Segment Start: DATA FOR PROCESSING

(** *** A container in the form *)

Definition web : ContainerConfiguration := {|
  current_name := "web"; current_image := "nginx:1.27"; current_hostname := Some "web";
  current_command := Some ["nginx"; "-g"; "daemon-off"]; current_entrypoint := None;
  current_ports := [{| port_containerPort := 80; port_hostPort := 8080; port_protocol := "tcp"; port_hostIp := Some "127.0.0.1" |};
                    {| port_containerPort := 443; port_hostPort := 0; port_protocol := "udp"; port_hostIp := None |}];
  current_mounts := [{| mount_type := "bind"; mount_source := "/srv/web"; mount_target := "/data"; mount_readOnly := true |}];
  current_networks := ["front"]; current_restartPolicy := "always"; current_labels := [("tier", "web")];
  current_environment := seen <$> presentEnvironment [example_row "MODE" false "production"; example_row "TOKEN" true "v1.aaaa.bbbb.cc"] |}.


Lemma review_hides_secrets_witness :
  let row v := {| envrow_key := "TOKEN"; envrow_value := v; envrow_secret := true; envrow_stored := true; envrow_action := row_change |} in
  changesBetween (formFrom web "h1") (with_environment (formFrom web "h1") [row "first"]) =
  changesBetween (formFrom web "h1") (with_environment (formFrom web "h1") [row "second"]).
Proof. cbv zeta. apply review_hides_secrets. repeat constructor. intros E. discriminate E. Defined.


(** *** Where the form loses something *)

Definition with_command (ws : list string) : ContainerConfiguration := {|
  current_name := "web"; current_image := "nginx:1.27"; current_hostname := None;
  current_command := Some ws; current_entrypoint := None; current_ports := []; current_mounts := [];
  current_networks := []; current_restartPolicy := "always"; current_labels := []; current_environment := [] |}.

Segment End: DATA FOR PROCESSING

Say each line again exactly as it appears above.

(** *** A container in the form *)

Definition web : ContainerConfiguration := {|
  current_name := "web"; current_image := "nginx:1.27"; current_hostname := Some "web";
  current_command := Some ["nginx"; "-g"; "daemon-off"]; current_entrypoint := None;
  current_ports := [{| port_containerPort := 80; port_hostPort := 8080; port_protocol := "tcp"; port_hostIp := Some "127.0.0.1" |};
                    {| port_containerPort := 443; port_hostPort := 0; port_protocol := "udp"; port_hostIp := None |}];
  current_mounts := [{| mount_type := "bind"; mount_source := "/srv/web"; mount_target := "/data"; mount_readOnly := true |}];
  current_networks := ["front"]; current_restartPolicy := "always"; current_labels := [("tier", "web")];
  current_environment := seen <$> presentEnvironment [example_row "MODE" false "production"; example_row "TOKEN" true "v1.aaaa.bbbb.cc"] |}.


Lemma review_hides_secrets_witness :
  let row v := {| envrow_key := "TOKEN"; envrow_value := v; envrow_secret := true; envrow_stored := true; envrow_action := row_change |} in
  changesBetween (formFrom web "h1") (with_environment (formFrom web "h1") [row "first"]) =
  changesBetween (formFrom web "h1") (with_environment (formFrom web "h1") [row "second"]).
Proof. cbv zeta. apply review_hides_secrets. repeat constructor. intros E. discriminate E. Defined.


(** *** Where the form loses something *)

Definition with_command (ws : list string) : ContainerConfiguration := {|
  current_name := "web"; current_image := "nginx:1.27"; current_hostname := None;
  current_command := Some ws; current_entrypoint := None; current_ports := []; current_mounts := [];
  current_networks := []; current_restartPolicy := "always"; current_labels := []; current_environment := [] |}.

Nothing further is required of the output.